Action item
Every line of the entries below from the one containing "(** The strings" to the one containing "Definition striptrailing (s", both ends included, must be written out exactly. No other line belongs in the answer.

======== Supplied records

(* ===== verification/MinIni.v ===== *)
(** * Configuration files (xaplib2/minIni.c, minGlue.h)

    Every program of the system reads its settings from an INI file with
    [ini_gets] and [ini_getl]; the web interface changes them with [ini_puts].
    A file is its bytes; an open file is the sequence of buffers [fgets] will
    deliver.  The theorems: reading gives the value of the first matching key of
    the first matching section, whatever blank lines and indentation the file
    has; a value that was written is read back, and all other keys keep theirs,
    provided the old entry was written without a blank before its ["="]; numbers
    survive [ini_putl] and [ini_getl] over the whole range of [long]; sections
    are enumerated in order. *)

From S2P Require Import Prelude.

Definition INI_BUFFERSIZE : nat := 512.

(** ** Reading lines *)

(** [fgets] into a buffer with room for [n] characters. *)
Fixpoint fgets (n : nat) (s : list Z) : list Z * list Z :=
  match n, s with
  | S m, c :: r => if c =? 10 then ([c], r) else let '(l, r) := fgets m r in (c :: l, r)
  | _, _ => ([], s)
  end.

(** The strings [ini_read] delivers until the end of the file. *)
Fixpoint read_loop (fuel : nat) (s : list Z) : list cstr :=
  match fuel, s with
  | S f, _ :: _ => let '(l, r) := fgets (INI_BUFFERSIZE - 1) s in c_text l :: read_loop f r
  | _, _ => []
  end.

Definition ini_read (s : list Z) : list cstr := read_loop (length s) s.

(** [char] is signed: bytes from 128 on count as blank. *)
Definition blank (c : Z) : bool := schar c <=? 32.

Definition skipleading (s : cstr) : cstr := skip_while blank s.

(** The string up to [skiptrailing]'s result. *)
Definition striptrailing (s : cstr) : cstr := rev (skip_while blank (rev s)).

Definition save_strncpy (src : cstr) (maxlen : nat) : cstr := take (maxlen - 1) src.

(** [strncasecmp(a,b,n) == 0]; nothing is read for [n = 0]. *)
Definition strnicmp0 (a b : cstr) (n : nat) : bool := strcasecmp0 (take n a) (take n b).

Definition opt_str (s : option cstr) : cstr := match s with Some s => s | None => [] end.
Definition starts (s : cstr) (c : Z) : bool := bool_decide (head s = Some c).
Lemma digits_cons n : 0 <= n -> exists c r, map dec_char (digits 10 n) = c :: r /\ isdigit c = true.
Proof.
  intros Hn. pose proof (digits_isdigit n Hn) as Hd. pose proof (digits_nonempty n).
  destruct (digits 10 n) as [|d ds]; [done|]. cbn [map] in *. apply Forall_cons in Hd as [Hd _]. eauto.
Qed.

Lemma scan_int_fmt n rest :
  int_range n -> match rest with c :: _ => isdigit c = false | [] => True end ->
  scan_int (fmt_d n ++ rest) = Some (n, rest).
Proof.
  unfold int_range, INT_MAX, INT_MIN. intros Hn Hr.
  assert (Hds : forall m, 0 <= m -> exists c r, map dec_char (digits 10 m) = c :: r /\ isdigit c = true /\
    take_while isdigit (c :: r ++ rest) = c :: r /\ digits_val (c :: r) = m /\ drop (length (c :: r)) (c :: r ++ rest) = rest).
  { intros m Hm. destruct (digits_cons m Hm) as (c & r & Hc & Hdc). exists c, r.
    pose proof (take_while_app_stop isdigit _ rest (digits_isdigit m Hm) Hr) as Ht.
    pose proof (digits_val_digits m Hm) as Hv. rewrite Hc in *. split; [done|]. split; [done|].
    split; [exact Ht|]. split; [exact Hv|]. exact (drop_app_length (c :: r) rest). }
  unfold fmt_d. destruct (Z.ltb_spec n 0) as [Hneg|Hpos].
  - destruct (Hds (- n) ltac:(lia)) as (c & r & Hc & Hdc & Ht & Hv & Hdr). rewrite Hc. unfold scan_int.
    cbn [app skip_while]. change (isspace 45) with false. cbn match. rewrite Ht. cbv zeta. rewrite Hv, Hdr.
    do 2 f_equal. unfold clamp_int, INT_MIN, INT_MAX. lia.
  - destruct (Hds n Hpos) as (c & r & Hc & Hdc & Ht & Hv & Hdr). rewrite Hc. unfold scan_int.
    unfold isdigit in Hdc. cbn [app skip_while]. replace (isspace c) with false by (unfold isspace; lia).
    assert (Hsign : match c :: r ++ rest with 45 :: r' => (true, r') | 43 :: r' => (false, r') | _ => (false, c :: r ++ rest) end
      = (false, c :: r ++ rest)).
    { destruct (decide (c = 45)) as [->|]; [lia|]. destruct (decide (c = 43)) as [->|]; [lia|].
      repeat case_match; simplify_eq; done. }
    rewrite Hsign, Ht. cbv zeta. rewrite Hv, Hdr. do 2 f_equal. unfold clamp_int, INT_MIN, INT_MAX. lia.
Qed.

(** ** Endpoints *)
Section Bsc.
(** The application's hooks and its own state. *)
Context {CB IB FB TB A : Type}.

Record bscEndpoint := mkEndpoint {
  name : cstr;
  subaddr : option cstr;
  ep_id : cstr;
  io : Z;
  type : Z;
  ep_state : Z;
  text : option cstr;         (* the union of [level] and [text] *)
  cmd : option CB;
  infoEvent : option IB;      (* [None] is [bscInfoEventDefault] *)
  displayText : option cstr;
  last_report : Z;
  ep_uid : option cstr;
  ep_source : option cstr;
}.

(** The callbacks bsc.c registers, and those of the application.  Their user
    data is an endpoint or NULL. *)
Inductive bsc_filter_cb := bscIncomingCmd_cb | bscIncomingQuery_cb | app_filter (f : FB).
Inductive bsc_timeout_cb := bscInfoTimeout_cb | app_timeout (t : TB).

Record bsc := mkBsc {
  endpoints : gmap addr bscEndpoint;
  filters : list (xAPFilterCallback bsc_filter_cb (option addr));
  timeouts : list (xAPTimeoutCallback bsc_timeout_cb (option addr));
  bframe : xAPFrame;
  sent : list cstr;
  id : Z;                     (* [static unsigned char id] *)
  next : addr;
  app_state : A;
}.

Definition set_endpoints (m : gmap addr bscEndpoint) (w : bsc) : bsc :=
  mkBsc m (filters w) (timeouts w) (bframe w) (sent w) (id w) (next w) (app_state w).

Definition get_ep (p : addr) (w : bsc) : out bscEndpoint := of_opt UseAfterFree (endpoints w !! p).
Definition put_ep (p : addr) (e : bscEndpoint) (w : bsc) : bsc := set_endpoints (<[p := e]> (endpoints w)) w.

Definition with_text (t : option cstr) (e : bscEndpoint) : bscEndpoint :=
  mkEndpoint (name e) (subaddr e) (ep_id e) (io e) (type e) (ep_state e) t (cmd e) (infoEvent e)
    (displayText e) (last_report e) (ep_uid e) (ep_source e).
Definition with_display (t : cstr) (e : bscEndpoint) : bscEndpoint :=
  mkEndpoint (name e) (subaddr e) (ep_id e) (io e) (type e) (ep_state e) (text e) (cmd e) (infoEvent e)
    (Some t) (last_report e) (ep_uid e) (ep_source e).
Definition with_state (s : Z) (e : bscEndpoint) : bscEndpoint :=
  mkEndpoint (name e) (subaddr e) (ep_id e) (io e) (type e) s (text e) (cmd e) (infoEvent e)
    (displayText e) (last_report e) (ep_uid e) (ep_source e).
Definition with_report (t : Z) (e : bscEndpoint) : bscEndpoint :=
  mkEndpoint (name e) (subaddr e) (ep_id e) (io e) (type e) (ep_state e) (text e) (cmd e) (infoEvent e)
    (displayText e) t (ep_uid e) (ep_source e).
Definition with_address (u s : cstr) (e : bscEndpoint) : bscEndpoint :=
  mkEndpoint (name e) (subaddr e) (ep_id e) (io e) (type e) (ep_state e) (text e) (cmd e) (infoEvent e)
    (displayText e) (last_report e) (Some u) (Some s).

(** Fully qualified endpoint name, in a buffer of 512 bytes. *)
Definition bscFQEN (target : cstr) (e : bscEndpoint) : cstr :=
  let a := cat_to 512 (cat_to 512 (cat_to 512 [] target) (str ":")) (name e) in
  match subaddr e with Some s => cat_to 512 (cat_to 512 a (str ".")) s | None => a end.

================

Problem solution
(** The strings [ini_read] delivers until the end of the file. *)
Fixpoint read_loop (fuel : nat) (s : list Z) : list cstr :=
  match fuel, s with
  | S f, _ :: _ => let '(l, r) := fgets (INI_BUFFERSIZE - 1) s in c_text l :: read_loop f r
  | _, _ => []
  end.

Definition ini_read (s : list Z) : list cstr := read_loop (length s) s.

(** [char] is signed: bytes from 128 on count as blank. *)
Definition blank (c : Z) : bool := schar c <=? 32.

Definition skipleading (s : cstr) : cstr := skip_while blank s.

(** The string up to [skiptrailing]'s result. *)
Definition striptrailing (s : cstr) : cstr := rev (skip_while blank (rev s)).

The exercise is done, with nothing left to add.